What might be more troublesome for L.A. is the backcourt. I'm still reeling from finding out today in Clay Kallam's Sparks preview that Temeka Johnson has undergone microfracture knee surgery. Johnson is apparently out until mid-June. I think Johnson will probably be okay long-term (check out this story for my NBA microfracture research and conclusions), but the most important thing with a microfracture is to avoid coming back too soon.

L.A. has several other players who can play the point, including Tamara Moore (who started alongside Johnson last year), Doneeka Hodges-Lewis and newcomer Megan Duffy. But Johnson will be missed. The Sparks do have an intriguing addition at guard in Spaniard Marta Fernandez, who scored 16 points in yesterday's exhibition win over Phoenix.

"She’s really opened everyone’s eyes," Michael Cooper told Kallam. "She’s a very good passer."

(Incidentally, I think Johnson might be the first WNBA player to undergo a microfracture. The only other reference I can find so far to "WNBA microfracture" on Google refers to, of all people, the Storm's Sue Bird. I'll have to make a mental note to ask her about that.)
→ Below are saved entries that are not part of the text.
(* ===== verification/ServiceSpec.v ===== *)
(** Requests and answers over connections: a server that serves every client in
    turn, and clients that connect, ask and wait.  First one connection, where
    neither side waits for the other for ever; then the server's books. *)

From Stdlib Require Import ZArith Lia.
From stdpp Require Import base list option numbers gmap strings.
From S2P Require Import Prelude Prog Layout Asm Arch Fd FdSpec Socket SocketSpec StreamSpec.

(** ** One connection *)

Record Client := mkClient { c_fd : Z; c_ep : Endpoint; c_req : list Z; c_buf : list Z }.

(** Where a client is, and where the server is with it. *)
Inductive CPhase :=
| Connecting | Asking
| Sending (fuel : nat) (rest : list Z)
| Hearing (fuel : nat) (got buf : list Z)
| Leaving
| Over.
Inductive Stage :=
| Away | Waiting
| Reading (fuel : nat) (got buf : list Z)
| Replying (fuel : nat) (rest : list Z)
| Closed.
Record CState := mkCState { who : Client; cphase : CPhase; stage : Stage; up : Dir; down : Dir }.

Definition up_open (p : CPhase) : bool := match p with Hearing _ _ _ | Leaving | Over => false | _ => true end.
Definition down_open (g : Stage) : bool := match g with Closed => false | _ => true end.
Definition active (g : Stage) : Prop :=
  match g with Reading _ _ _ | Replying _ _ => True | _ => False end.

Section Connection.
Context {A : Type} `{KA : KStruct A} `{H : Target} {F : Family A} {SF : StreamFamily A}.
Context (cap : nat) (lfd : Z) (sep : Endpoint) (f : list Z -> list Z) (cfuel sfuel : nat) (sbuf : list Z).

(** The request and the answer, in the parts that are not yet sent, and that have
    arrived; what is between is in the streams. *)
Definition unsent (st : CState) : list Z :=
  match cphase st with
  | Connecting | Asking => c_req (who st)
  | Sending _ rest => rest
  | _ => []
  end.
Definition taken (st : CState) : list Z :=
  match stage st with
  | Away | Waiting => []
  | Reading _ got _ => got
  | _ => c_req (who st)
  end.
Definition unsaid (st : CState) : list Z :=
  match stage st with
  | Replying _ rest => rest
  | Closed => []
  | _ => f (c_req (who st))
  end.
Definition heard (st : CState) : list Z :=
  match cphase st with
  | Hearing _ got _ => got
  | Leaving | Over => f (c_req (who st))
  | _ => []
  end.

Definition client_ok (c : Client) : Prop :=
  ep_ok ep_size (c_ep c) /\ bytes_ok (c_req c) /\ bytes_ok (f (c_req c)) /\
  (0 < length (c_buf c))%nat /\ Z.of_nat (length (c_buf c)) < 2 ^ 63 /\
  Z.of_nat cfuel < 2 ^ 63 /\ Z.of_nat sfuel < 2 ^ 63 /\
  (length (c_req c) < Nat.min cfuel sfuel)%nat /\ (length (f (c_req c)) < Nat.min cfuel sfuel)%nat.

Record conn_ok (st : CState) : Prop := {
  ok_client : client_ok (who st);
  ok_req : c_req (who st) = taken st ++ bytes (up st) ++ unsent st;
  ok_ans : f (c_req (who st)) = heard st ++ bytes (down st) ++ unsaid st;
  ok_up : isopen (up st) = up_open (cphase st);
  ok_down : isopen (down st) = down_open (stage st);
  ok_away : cphase st = Connecting <-> stage st = Away;
  ok_cphase :
    match cphase st with
    | Sending fuel rest => (length rest <= fuel)%nat
    | Hearing fuel got buf =>
        (length (f (c_req (who st))) < fuel + length got)%nat /\ length buf = length (c_buf (who st))
    | Leaving | Over => down st = mkDir [] false
    | _ => True
    end;
  ok_stage :
    match stage st with
    | Reading fuel got buf => (length (c_req (who st)) < fuel + length got)%nat /\ length buf = length sbuf
    | Replying fuel rest => (length rest <= fuel)%nat
    | _ => True
    end }.

Definition work (st : CState) : nat :=
  2 * length (unsent st) + length (bytes (up st)) + 2 * length (unsaid st) + length (bytes (down st)) +
  match cphase st with
  | Connecting => 5 | Asking => 4 | Sending _ _ => 3 | Hearing _ _ _ => 2 | Leaving => 1 | Over => 0
  end +
  match stage st with Away | Waiting => 3 | Reading _ _ _ => 2 | Replying _ _ => 1 | Closed => 0 end.

Definition node_of (st : CState) : Prog (result (Endpoint * list Z)) * CSock :=
  let c := who st in
  let sock := mkCSock (c_fd c) (c_ep c) in
  let on := sock (Some (up st, down st)) true in
  match cphase st with
  | Connecting =>
      (request cfuel (c_fd c) (sock_addr (A := A) sep) (c_req c) (c_buf c), sock None true)
  | Asking => (asking (A := A) cfuel (c_fd c) (c_req c) (c_buf c), on)
  | Sending fuel rest => (sending_to sep fuel cfuel (c_fd c) rest (c_buf c), on)
  | Hearing fuel got buf => (hearing_from sep fuel (c_fd c) got buf, on)
  | Leaving => (leaving sep (c_fd c) (f (c_req c)), on)
  | Over => (Ret (Ok (sep, f (c_req c))), sock (Some (up st, down st)) false)
  end.

(** What the server runs while it has the connection, under [fd]. *)
Definition serving (again : Served -> Prog (result Served)) (fd : Z) (log : Served) (st : CState) :
    Prog (result Served) :=
  let c := who st in
  match stage st with
  | Reading fuel got buf => reading sfuel f again fuel fd got buf (c_ep c) log
  | Replying fuel rest => replying again fuel fd rest (log ++ [(c_ep c, c_req c)])
  | _ => Panic
  end.

(** *** The client's side *)

Context (Hsep : ep_ok ep_size sep) (Hcap : (0 < cap)%nat).

Ltac lens H := apply (f_equal length) in H; rewrite ?length_app in H; simpl in H.

(** Before the connection there is nothing in it. *)
Lemma connecting_empty st :
  conn_ok st -> cphase st = Connecting -> up st = mkDir [] true /\ down st = mkDir [] true.
Proof.
  intros [_ Hreq Hans Hup Hdown Haway _ _] Hp. pose proof (proj1 Haway Hp) as Hg.
  unfold unsent, taken, unsaid, heard in *. rewrite Hp, Hg in *. lens Hreq. lens Hans.
  destruct st as [c p g [[|? ?] bu] [[|? ?] bd]]; simpl in *; try lia. by subst.
Qed.

(** The next state after a call of the client. *)
Definition client_next (st : CState) (joins : bool) (st' : CState) : Prop :=
  conn_ok st' /\ who st' = who st /\ (work st' < work st)%nat /\
  (if joins then stage st = Away /\ stage st' = Waiting else stage st' = stage st).

Lemma connecting_calls st c k s r s' joins :
  conn_ok st -> cphase st = Connecting -> node_of st = (Sys c k, s) ->
  client_call (A := A) cap sep c s r s' joins ->
  exists st', client_next st joins st' /\ node_of st' = (k (conform c r), s').
Proof.
  intros Hok Hp Hn Hcall. destruct (connecting_empty st Hok Hp) as [Eu Ed].
  unfold node_of in Hn. rewrite Hp in Hn. unfold request in Hn.
  destruct (connect_shape (c_fd (who st)) sep
    (fun _ => asking (A := A) cfuel (c_fd (who st)) (c_req (who st)) (c_buf (who st))) Hsep) as (k0 & E & Hk).
  rewrite E in Hn. injection Hn as <- <- <-.
  apply connect_inv in Hcall as (-> & -> & ->).
  exists (mkCState (who st) Asking Waiting (up st) (down st)).
  destruct Hok as [Hc Hreq Hans Hup Hdown Haway _ _]. pose proof (proj1 Haway Hp) as Hg. split.
  - split_and!; [|done| |done|done].
    + constructor; simpl; try done; unfold unsent, taken, unsaid, heard in *; rewrite ?Hp, ?Hg in *; done.
    + unfold work, unsent, unsaid in *. simpl. rewrite Hp, Hg. lia.
  - unfold node_of. cbn [cphase who up down]. by rewrite Hk, Eu, Ed.
Qed.

Lemma asking_calls st c k s r s' joins :
  conn_ok st -> cphase st = Asking -> node_of st = (Sys c k, s) ->
  client_call (A := A) cap sep c s r s' joins ->
  exists st', client_next st joins st' /\ node_of st' = (k (conform c r), s').
Proof.
  intros Hok Hp Hn Hcall. unfold node_of in Hn. rewrite Hp in Hn. unfold asking in Hn.
  destruct (peer_shape (c_fd (who st)) sep (fun peer => sending_to (endpoint (A := A) peer) cfuel cfuel
    (c_fd (who st)) (c_req (who st)) (c_buf (who st))) Hsep) as (k0 & E & Hk).
  rewrite E in Hn. injection Hn as <- <- <-. apply peer_inv in Hcall as (-> & -> & ->).
  exists (mkCState (who st) (Sending cfuel (c_req (who st))) (stage st) (up st) (down st)).
  destruct Hok as [Hc Hreq Hans Hup Hdown Haway _ Hstage]. split.
  - split_and!; [|done| |done].
    + assert (stage st <> Away) by (intros Hg; apply Haway in Hg; congruence).
      constructor; simpl; try done; unfold unsent, taken, unsaid, heard in *; rewrite ?Hp in *; try done.
      destruct Hc as (_ & _ & _ & _ & _ & _ & _ & ? & _). lia.
    + unfold work, unsent, unsaid in *. simpl. rewrite Hp. lia.
  - unfold node_of. cbn [cphase who up down]. by rewrite Hk, endpoint_addr.
Qed.

Lemma sending_calls st fuel rest c k s r s' joins :
  conn_ok st -> cphase st = Sending fuel rest -> node_of st = (Sys c k, s) ->
  client_call (A := A) cap sep c s r s' joins ->
  exists st', client_next st joins st' /\ node_of st' = (k (conform c r), s').
Proof.
  intros Hok Hp Hn Hcall. unfold node_of in Hn. rewrite Hp in Hn. unfold sending_to in Hn.
  pose proof Hok as [Hc Hreq Hans Hup Hdown Haway Hph Hstage]. rewrite Hp in *.
  assert (stage st <> Away) by (intros Hg; apply Haway in Hg; congruence).
  unfold unsent, heard in *. rewrite Hp in *. pose proof Hc as (_ & _ & _ & _ & _ & Hcf & _ & Hlen & _).
  destruct (decide (rest = [])) as [->|Hne].
  - rewrite send_all_nil, bind_ok_ret in Hn.
    destruct (shutdown_shape (c_fd (who st)) (fun _ => hearing_from sep cfuel (c_fd (who st)) [] (c_buf (who st))))
      as (k0 & E & Hk). rewrite E in Hn. injection Hn as <- <- <-.
    apply stream_inv in Hcall as (-> & u' & d' & -> & Hs); [|done|done].
    apply shutdown_inv in Hs as (-> & -> & ->).
    exists (mkCState (who st) (Hearing cfuel [] (c_buf (who st))) (stage st) (mkDir (bytes (up st)) false) (down st)).
    split; [split_and!; [|done| |done]|].
    + constructor; simpl; try done. split; [|done]. destruct Hc as (_ & _ & _ & _ & _ & _ & _ & _ & ?). simpl. lia.
    + unfold work, unsent, unsaid in *. simpl. rewrite Hp. simpl. lia.
    + unfold node_of. cbn [cphase who up down]. by rewrite Hk.
  - assert (0 < length rest)%nat by (destruct rest; [done|simpl; lia]). destruct fuel as [|fuel]; [lia|].
    assert (length rest <= length (c_req (who st)))%nat by (lens Hreq; lia).
    destruct (send_shape fuel (c_fd (who st)) rest (fun _ =>
      let? _ := shutdown (c_fd (who st)) SHUT_WR in hearing_from sep cfuel (c_fd (who st)) [] (c_buf (who st)))
      Hne ltac:(lia)) as (k0 & E & Hk). rewrite E in Hn. injection Hn as <- <- <-.
    apply stream_inv in Hcall as (-> & u' & d' & -> & Hs); [|done|done].
    apply send_inv in Hs as (n & Hlt & Ho & -> & -> & ->).
    exists (mkCState (who st) (Sending fuel (drop n rest)) (stage st)
      (mkDir (bytes (up st) ++ take n rest) true) (down st)).
    split; [split_and!; [|done| |done]|].
    + constructor; simpl; try done.
      * unfold unsent. simpl. by rewrite <- app_assoc, take_drop.
      * rewrite length_drop. lia.
    + unfold work, unsent, unsaid in *. simpl. rewrite Hp, length_app, length_take, length_drop. lia.
    + unfold node_of. cbn [cphase who up down]. by rewrite Hk.
Qed.

(** Bytes on the way to the client are bytes of the answer. *)
Lemma down_bytes st n : conn_ok st -> bytes_ok (take n (bytes (down st))).
Proof.
  intros [(_ & _ & Hb & _) _ Hans _ _ _ _ _]. apply Forall_take. rewrite Hans in Hb.
  by apply Forall_app in Hb as [_ [Hd _]%Forall_app].
Qed.
Lemma up_bytes st n : conn_ok st -> bytes_ok (take n (bytes (up st))).
Proof.
  intros [(_ & Hb & _) Hreq _ _ _ _ _ _]. apply Forall_take. rewrite Hreq in Hb.
  by apply Forall_app in Hb as [_ [Hd _]%Forall_app].
Qed.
(Update: Sue passes along from Russia that she did indeed undergo a microfracture procedure. Hi Sue!)


Sheila said...

Sue's great rookie year was followed by her 2003 campaign in which she was limited because of her knee pain. She underwent the procedure in the off season and came back in 2004 to lead the league in assists and lead the Storm to the WNBA championship. I think if you ask her about it she will tell you that she is glad she had it done. Take a look at her stats over those three years and you can see the decline and then the resurrgence in her play.

Kevin Pelton said...

Sheila, I definitely still cringe when I hear the word "chondromalacia" (which is, to be fair, not very often).

What I was surprised about was seeing the surgery called a microfracture. I never referred to it as such when reporting on the surgery and I can only find the one reference to microfracture.

Sheila said...

I'm not sure when this procedure became known as "microfracture surgery" but I do know that the idea is to rough up the cartilage on the patella to provide an opportunity for regeneration of the cartilage. As I understand it cartilage does not have its own blood supply or if it does, it is a minimal supply thus the inability to regenerate tissue. CMP is no fun at all. I can't imagine trying to play at a pro level with that type of pain.